Description of the task: Only lines containing the string "gmap" belong in the answer; find them in the records and copy them.

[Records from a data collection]
(** * Wildlife-Mlops: inference, monitoring and training control flow

    A shallow embedding of
    - [src/inference/predictor.py]  (class [Predictor]),
    - [src/monitoring/monitor.py]   (classes [PredictionLogger], [ModelMonitor]),
    - [src/training/trainer.py]     (classes [WildlifeModel], [Trainer]),
    followed by the properties the specification states about them.

    Conventions.
    - Python floats are modelled by the canonical rationals [Qc]: exact
      arithmetic, Leibniz equality, a total order, no NaN and no infinity.
    - Python dicts with string keys are [gmap string value].
    - A Python call that may raise returns a [result]; [try]/[except Exception]
      is a match on it.
    - The deep-learning framework, PIL, the file system and the clock are not
      code of the repository: they are Section variables (model, image
      decoding, softmax, the metrics of a training epoch) or small reference
      definitions of the library calls ([torch.max], [torch.topk], [np.mean],
      pathlib's [suffix] and [rglob]). Logging to mlflow, printing and the
      learning-rate scheduler do not bear on the control flow and are left
      out. *)

From Stdlib Require Import QArith Qcanon Ascii String.
From stdpp Require Import base numbers list strings gmap pretty sorting.

Close Scope Qc_scope.
Close Scope Q_scope.
(** * The GPU topology classifier of linux-driver-management

    A shallow embedding of [src/lib/gpu-config.c]: the instance structure
    [LdmGPUConfig], the classification cascade [ldm_gpu_config_analyze] with
    its helpers, and the public query accessors.

    Pointers are nullable addresses, reads through a NULL pointer or past
    the end of an array are an explicit [Fault], and the functions that
    write the fields of [self] thread the structure through. *)

From Stdlib Require Import ZArith List Bool Lia.
Import ListNotations.

Local Open Scope Z_scope.

(** ** Outcomes: a value, or a memory fault *)

Inductive outcome (A : Type) : Type :=
| Ret (a : A)
| Fault.

Arguments Ret {A} a.
Arguments Fault {A}.

Definition bind {A B : Type} (c : outcome A) (k : A -> outcome B) : outcome B :=
  match c with
  | Ret a => k a
  | Fault => Fault
  end.

Notation "x <- c ;; k" := (bind c (fun x => k))
  (at level 61, c at next level, right associativity).

(** ** Pointers *)

(** A non-NULL address; a C pointer is [None] (NULL) or [Some a]. *)
Definition addr := positive.

Definition LdmDevice_ptr := option addr.

(** [device == not_like] on two device pointers. *)
Definition ptr_eqb (p q : LdmDevice_ptr) : bool :=
  match p, q with
  | None, None => true
  | Some a, Some b => Pos.eqb a b
  | _, _ => false
  end.

(** [!p] on a pointer. *)
Definition is_null (p : LdmDevice_ptr) : bool :=
  match p with
  | None => true
  | Some _ => false
  end.

(** [self->field]: reading through NULL faults. *)
Definition deref {S A : Type} (self : option S) (k : S -> outcome A) : outcome A :=
  match self with
  | None => Fault
  | Some s => k s
  end.

(** GLib's [g_return_val_if_fail (self != NULL, val)]: when the check
    fails the function returns [val] at once, otherwise it goes on. *)
Definition g_return_val_if_fail {S A : Type}
    (self : option S) (val : A) (k : S -> outcome A) : outcome A :=
  match self with
  | None => Ret val
  | Some s => k s
  end.

(** ** Devices *)

(** Modelled from the spec: the vendor identifiers [LDM_PCI_VENDOR_ID_*] are
    declared in a header that is not under src/.  The spec names the three
    vendors the classifier tells apart; they are given their PCI vendor
    numbers, read by the code as a [gint]. *)
Definition LDM_PCI_VENDOR_ID_INTEL : Z := 0x8086.
Definition LDM_PCI_VENDOR_ID_AMD : Z := 0x1002.
Definition LDM_PCI_VENDOR_ID_NVIDIA : Z := 0x10DE.

(** Modelled from the spec: the attribute enumeration of the device header
    is not under src/; the classifier asks for one attribute only. *)
Inductive LdmDeviceAttribute : Type :=
| LDM_DEVICE_ATTRIBUTE_BOOT_VGA.

(** Modelled from the spec: the structure behind [LdmDevice] is not under
    src/.  Section 3 of the spec gives a device a vendor identifier and a
    boolean boot-VGA attribute. *)
Record LdmDevice : Type := mkLdmDevice {
  dev_vendor_id : Z;
  dev_boot_vga : bool
}.

(** The array [ldm_manager_get_devices] hands back: its [pdata], in
    enumeration order; [len] is the length.  The manager owns the devices,
    no element is NULL. *)
Definition GPtrArray := list addr.

(** [devices->pdata[i]]; an index past the end is a fault. *)
Definition pdata (devices : GPtrArray) (i : nat) : outcome LdmDevice_ptr :=
  match nth_error devices i with
  | Some a => Ret (Some a)
  | None => Fault
  end.

(** ** The type flags *)

(** Modelled from the spec: the enumeration [LdmGPUType] is declared in
    gpu-config.h, which is not under src/.  The spec makes the type a bit
    flag set in which a zero mask always matches: [SIMPLE] is the empty
    set and every other flag is a bit of its own. *)
Definition LDM_GPU_TYPE_SIMPLE : Z := 0.
Definition LDM_GPU_TYPE_HYBRID : Z := Z.shiftl 1 0.
Definition LDM_GPU_TYPE_COMPOSITE : Z := Z.shiftl 1 1.
Definition LDM_GPU_TYPE_OPTIMUS : Z := Z.shiftl 1 2.
Definition LDM_GPU_TYPE_SLI : Z := Z.shiftl 1 3.
Definition LDM_GPU_TYPE_CROSSFIRE : Z := Z.shiftl 1 4.

(** Some bit of [flag] is set in [t]; for a single-bit flag, "the bit is
    set". *)
Definition flag_set (t flag : Z) : bool := negb (Z.land t flag =? 0).

(** ** The configuration *)

(** [struct _LdmGPUConfig].  The GObject parent is left out, and so is
    [manager]: the manager is only asked for its device array, which the
    analysis takes as an argument. *)
Record LdmGPUConfig : Type := mkLdmGPUConfig {
  primary : LdmDevice_ptr;      (* Primary GPU *)
  secondary : LdmDevice_ptr;    (* Secondary GPU *)
  n_gpu : Z;                    (* guint: how many GPUs *)
  gpu_type : Z                  (* guint: the type flags *)
}.
(** * Employee attendance backend (backend.py): model and verification

    The backend has three request handlers: [get_all_employees] lists the
    employee directory, [generate_attendance_sql] asks a text-generation
    service for one INSERT statement per employee and checks each reply,
    and [execute_generated_sql] re-checks a batch of statements and runs
    it in a single transaction.

    Text is modelled by [string] (ASCII: the builtins below agree with
    Python's [str] methods on 7-bit text).  The generation service and the
    two databases are external collaborators: they appear as interfaces
    (type classes) whose operations the handlers call, and every call is
    recorded so that "no call was made" can be stated. *)

From Stdlib Require Import Bool Arith Lia List String Ascii.
From Stdlib Require Import Sorting.Sorted Sorting.Permutation.
From Stdlib Require Import Numbers.DecimalString.
Import ListNotations.
Open Scope string_scope.

(** ** Python string builtins used by the handlers *)

Module PyStr.

(** [str.isspace] on one ASCII character: TAB, LF, VT, FF, CR, the four
    separators FS..US and the space. *)
Definition is_space (c : ascii) : bool :=
  let n := nat_of_ascii c in
  ((9 <=? n)%nat && (n <=? 13)%nat) || ((28 <=? n)%nat && (n <=? 32)%nat).

Definition is_lower (c : ascii) : bool :=
  let n := nat_of_ascii c in (97 <=? n)%nat && (n <=? 122)%nat.

Definition upper_char (c : ascii) : ascii :=
  if is_lower c then ascii_of_nat (nat_of_ascii c - 32) else c.

(** [s.upper()] *)
Fixpoint upper (s : string) : string :=
  match s with
  | EmptyString => EmptyString
  | String c r => String (upper_char c) (upper r)
  end.

(** [s.lstrip()] *)
Fixpoint lstrip (s : string) : string :=
  match s with
  | EmptyString => EmptyString
  | String c r => if is_space c then lstrip r else s
  end.

(** [s.rstrip()] *)
Fixpoint rstrip (s : string) : string :=
  match s with
  | EmptyString => EmptyString
  | String c r =>
      match rstrip r with
      | EmptyString => if is_space c then EmptyString else String c EmptyString
      | r' => String c r'
      end
  end.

Exercise response:
    - Python dicts with string keys are [gmap string value].
From stdpp Require Import base numbers list strings gmap pretty sorting.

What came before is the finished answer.